Boosting Few-Shot Open-Set Recognition with Multi-Relation Margin Loss
Authors: Yongjuan Che, Yuexuan An, Hui Xue
IJCAI 2023 | Conference PDF | Archive PDF | Plain Text | LLM Run Details
| Reproducibility Variable | Result | LLM Response |
|---|---|---|
| Research Type | Experimental | Experiments on public benchmarks reveal that methods with MRM loss can improve the unknown detection of AUROC by a significant margin while correctly classifying the known classes. |
| Researcher Affiliation | Academia | 1School of Computer Science and Engineering, Southeast University, Nanjing, 210096, China 2MOE Key Laboratory of Computer Network and Information Integration (Southeast University), China {yjche, yx an, hxue}@seu.edu.cn |
| Pseudocode | No | The paper describes the method using mathematical formulations and text, but it does not include a clearly labeled pseudocode or algorithm block. |
| Open Source Code | Yes | Code is available at https://github.com/Casie-che/MRM. |
| Open Datasets | Yes | We conduct experiments on three public benchmark datasets CUB-200 [Wah et al., 2011], tiered Image Net [Ren et al., 2018], and mini Image Net [Vinyals et al., 2016] to verify the effectiveness of MRM. |
| Dataset Splits | Yes | During training, We use the validation set to select the best model. ... Following [Liu et al., 2020b], we set N = 5 and K = 1, 5 during meta-training and meta-testing. |
| Hardware Specification | No | The paper mentions using ResNet12 architecture but does not specify any hardware details like GPU models, CPU types, or memory used for the experiments. |
| Software Dependencies | No | The paper mentions using ResNet12 and an SGD optimizer but does not provide specific version numbers for any software libraries, frameworks, or programming languages used. |
| Experiment Setup | Yes | The initial learning rate is set to 0.0002 for the feature extractor and 0.002 for transformers with a multistep learning rate schedule.
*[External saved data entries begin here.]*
(* ===== verification/Boot.v ===== *)
(** * Main boot loader: [MBL/mainboot/mbl_image_validate.c] and the boot path
    of [MBL/mainboot/mbl.c]

    The boot loader picks one of two firmware images from their status bytes,
    validates it, records the result and jumps to it.  The mask-ROM services
    it calls (system status area, image verification, version counter) are the
    class [RomSys]. *)
From S2P Require Import Prelude.

(** [rom_image.h], [rom_sys.h], [rom_ibl_state.h], [config_gdm32.h] *)
Definition IMG_FLAG_NEWER_MASK : Z := 0x01.
Definition IMG_FLAG_VERIFY_MASK : Z := 0x06.
Definition IMG_FLAG_IA_MASK : Z := 0x18.
Definition IMG_FLAG_OLDER : Z := 0x0.
Definition IMG_FLAG_NEWER : Z := 0x1.
Definition IMG_FLAG_VERIFY_OK : Z := Z.shiftl 1 1.
Definition IMG_FLAG_VERIFY_FAIL : Z := Z.shiftl 2 1.
Definition IMG_FLAG_IA_OK : Z := Z.shiftl 1 3.
Definition IMG_FLAG_IA_FAIL : Z := Z.shiftl 2 3.
Definition SYS_STATUS_FOUND_OK : Z := 0.
Definition SYS_STATUS_FOUND_ERR : Z := -2.
Definition SYS_IMAGE0_STATUS : Z := 3.
Definition SYS_IMAGE1_STATUS : Z := 4.
Definition SYS_RUNNING_IMG : Z := 5.
Definition IMAGE_0 : Z := 0.
Definition IMAGE_1 : Z := 1.
Definition IBL_VERIFY_NONE : Z := 0.
Definition IBL_VERIFY_IMG_ONLY : Z := 1.
Definition IBL_VERIFY_CERT_IMG : Z := 3.
Definition IBL_STATE_MAGIC_CODE : Z := 0xBACEC0DE.
Definition IMG_OK : Z := 0.
Definition IMG_HEADER_SIZE : Z := 32.
Definition RE_IMG_0_OFFSET : Z := 0xA000.
Definition RE_IMG_1_OFFSET : Z := 0x1EA000.
Definition RE_IMG_1_END : Z := 0x3CA000.
Definition RE_MBL_FLASH_BASE : Z := 0x08000000.

(** The ROM services.  [R] is the state they keep (status area, counters). *)
Class RomSys (R : Type) := {
  rom_sys_status_get : R -> Z -> Z * Z;                   (* key -> result, value *)
  rom_sys_set_img_flag : R -> Z -> Z -> Z -> Z * R;        (* image, mask, flag *)
  rom_sys_set_running_img : R -> Z -> Z * R;
  rom_sys_set_fw_ver : R -> Z -> Z * R;
  rom_cert_img_validate : R -> bool -> Z -> bytes -> Z * Z;  (* mapping, offset, key hash -> result, version *)
  rom_img_validate : R -> bool -> Z -> bytes -> Z * Z;
}.

Section mbl.
Context {R : Type} `{RomSys R}.
(** [IMG_OVERHEAD_LEN] of [mbl_region.h]. *)
Context (overhead : Z).
Implicit Types (r : R).

(** Result of [boot_image_find]: an error code, or index and offset. *)
Inductive find_result := Found (idx offset : Z) | NotFound (code : Z).

(** [found]: 1, 0 or an error. *)
Definition status_found (ret : Z) : option bool :=
  if ret <=? SYS_STATUS_FOUND_ERR then None else Some (ret =? SYS_STATUS_FOUND_OK).

Definition flag_is (stat mask v : Z) : bool := Z.land stat mask =? v.

(** The image is marked newer and neither its verification nor its
    application check is marked failed. *)
Definition newer_ok (found : bool) (stat : Z) : bool :=
  found && flag_is stat IMG_FLAG_NEWER_MASK IMG_FLAG_NEWER
  && (negb (flag_is stat IMG_FLAG_VERIFY_MASK IMG_FLAG_VERIFY_FAIL)
      && negb (flag_is stat IMG_FLAG_IA_MASK IMG_FLAG_IA_FAIL)).

(** Both checks are marked passed. *)
Definition proven_ok (found : bool) (stat : Z) : bool :=
  found && flag_is stat IMG_FLAG_VERIFY_MASK IMG_FLAG_VERIFY_OK
  && flag_is stat IMG_FLAG_IA_MASK IMG_FLAG_IA_OK.

Definition selected (boot_idx : Z) : find_result := Found boot_idx (RE_IMG_0_OFFSET + overhead).

Definition boot_image_find r (offset_ptr : bool) : find_result * R :=
  if negb offset_ptr then (NotFound (-1), r)
  else
    let '(ret0, stat0) := rom_sys_status_get r SYS_IMAGE0_STATUS in
    match status_found ret0 with
    | None => (NotFound (-2), r)
    | Some f0 =>
        let '(ret1, stat1) := rom_sys_status_get r SYS_IMAGE1_STATUS in
        match status_found ret1 with
        | None => (NotFound (-3), r)
        | Some f1 =>
            if negb f0 && f1 then (NotFound (-4), r)
            else if negb f0 && negb f1 then
              let '(_, r') := rom_sys_set_img_flag r IMAGE_0 IMG_FLAG_NEWER_MASK IMG_FLAG_NEWER in
              (selected 0, r')
            else if newer_ok f0 stat0 then (selected 0, r)
            else if newer_ok f1 stat1 then (selected 1, r)
            else if proven_ok f0 stat0 then (selected 0, r)
            else if proven_ok f1 stat1 then (selected 1, r)
            else (NotFound (-5), r)
        end
    end.

(** [mapping] is the state of the flash offset mapping; [stack_ver] is what the
    uninitialised [sw_info.version] holds on entry. *)
Definition image_x_validate r (mapping : bool) (img_offset : Z) (pkhash : bytes) (boot_opt stack_ver : Z)
  : Z * R :=
  if boot_opt =? IBL_VERIFY_NONE then (0, r)
  else
    let checked :=
      if boot_opt =? IBL_VERIFY_CERT_IMG then
        let '(ret, ver) := rom_cert_img_validate r mapping img_offset pkhash in
        if ret =? IMG_OK then inr ver else inl (-3)
      else if boot_opt =? IBL_VERIFY_IMG_ONLY then
        let '(ret, ver) := rom_img_validate r mapping img_offset pkhash in
        if ret =? IMG_OK then inr ver else inl (-4)
      else inr stack_ver in
    match checked with
    | inl code => (code, r)
    | inr ver =>
        let '(ret, r') := rom_sys_set_fw_ver r ver in
        if ret <? 0 then (-5, r') else (0, r')
    end.

(** The part of [ibl_state_t] the boot loader uses. *)
Record ibl_state_t := IblState { magic : Z; ibl_opt : Z; rotpk_hash : bytes }.

Inductive boot_outcome :=
  | Jump (start_addr : Z) (idx : Z) (mapping : bool)
  | BootFailed (mapping : bool).
(* ===== verification/Dfu.v ===== *)
(** * Firmware update over BLE: [MSDK/ble/app/app_dfu_srv.c]

    The server is a state machine driven by GATT callbacks: commands, data
    writes, the "indication sent" confirmation, disconnection and a timer.  A
    handler returns [None] where the C code leaves defined behaviour (writing
    past the 4 KiB buffer, an opcode past the command table, a NULL buffer).
    SHA-256 is the parameter [sha256]; a context is the bytes hashed so far. *)
From S2P Require Import Prelude Prog Flash Boot.

Definition SHA256_RESULT_SIZE : Z := 32.
Definition FLASH_WRITE_SIZE : Z := 4096.
Definition BLE_TRANSMIT_SIZE : Z := 128.
Definition DFU_TIMEOUT_DEFAULT : Z := 500.
Definition DFU_MODE_BLE : Z := 0.

Definition DFU_OPCODE_MODE : Z := 0.
Definition DFU_OPCODE_IMAGE_SIZE : Z := 1.
Definition DFU_OPCODE_START_DFU : Z := 2.
Definition DFU_OPCODE_VERIFICATION : Z := 3.
Definition DFU_OPCODE_REBOOT : Z := 4.
Definition DFU_OPCODE_RESET : Z := 5.

Definition DFU_ERROR_NO_ERROR : Z := 0.
Definition DFU_ERROR_MEMORY_CAPA_EXCEED : Z := 1.
Definition DFU_ERROR_HASH_ERROR : Z := 3.
Definition DFU_ERROR_WRONG_LENGTH : Z := 4.
Definition DFU_ERROR_TIMEOUT : Z := 5.

Inductive ble_dfu_srv_state_t :=
  | DFU_STATE_SRV_IDLE
  | DFU_STATE_SRV_MODE_GET
  | DFU_STATE_SRV_IMAGE_SIZE_GET
  | DFU_STATE_SRV_DFU_STARTED
  | DFU_STATE_SRV_DFU_FINISHED
  | DFU_STATE_SRV_VERIFICATION_PASS
  | DFU_STATE_SRV_WAIT_LAST_CMD
  | DFU_STATE_SRV_DISCONNECTING.

#[export] Instance srv_state_eq_dec : EqDecision ble_dfu_srv_state_t.
Proof. solve_decision. Defined.

(** [p_tem_buf]: NULL, an allocated buffer, or a dangling pointer. *)
Inductive tem_buf := TNull | TLive (b : bytes) | TFreed.

Record dfu_srv_env_t := DfuEnv {
  state : ble_dfu_srv_state_t;
  dfu_mode : Z;
  working_bank : Z;
  new_img_addr : Z;
  total_bank_size : Z;
  ota_img_size : Z;
  cur_offset : Z;
  temp_buf_used_size : Z;
  p_tem_buf : tem_buf;
  erase_start_addr : Z;
  sha256_context : bytes;
}.

Definition zero_env : dfu_srv_env_t := DfuEnv DFU_STATE_SRV_IDLE 0 0 0 0 0 0 0 TNull 0 [].

Definition app_dfu_srv_state_set (st : ble_dfu_srv_state_t) (e : dfu_srv_env_t) : dfu_srv_env_t :=
  DfuEnv st (dfu_mode e) (working_bank e) (new_img_addr e) (total_bank_size e) (ota_img_size e)
    (cur_offset e) (temp_buf_used_size e) (p_tem_buf e) (erase_start_addr e) (sha256_context e).

Definition app_dfu_srv_state_check (e : dfu_srv_env_t) (st : ble_dfu_srv_state_t) : bool :=
  bool_decide (state e = st).

(** The command table: length and timeout per opcode. *)
Definition dfu_srv_cmd_cb : list (Z * Z) :=
  [(2, 10000); (5, DFU_TIMEOUT_DEFAULT); (1, 60000); (33, DFU_TIMEOUT_DEFAULT);
   (1, DFU_TIMEOUT_DEFAULT); (2, DFU_TIMEOUT_DEFAULT)].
MRM is finetuning the feature extractor over 30 epochs with 0.0005 weight decay. ... We train the network parameters θ firstly while the radius R is fixed, then after one epoch, we calculate the radius for each class based on the embeddings extracted from the network of the latest update. ... We λ = 0.1, α = 1, β = 3, m = 1 for the loss function in Eq.(1), and ν = 0.1 for hypersphere updating in Eq.(7). |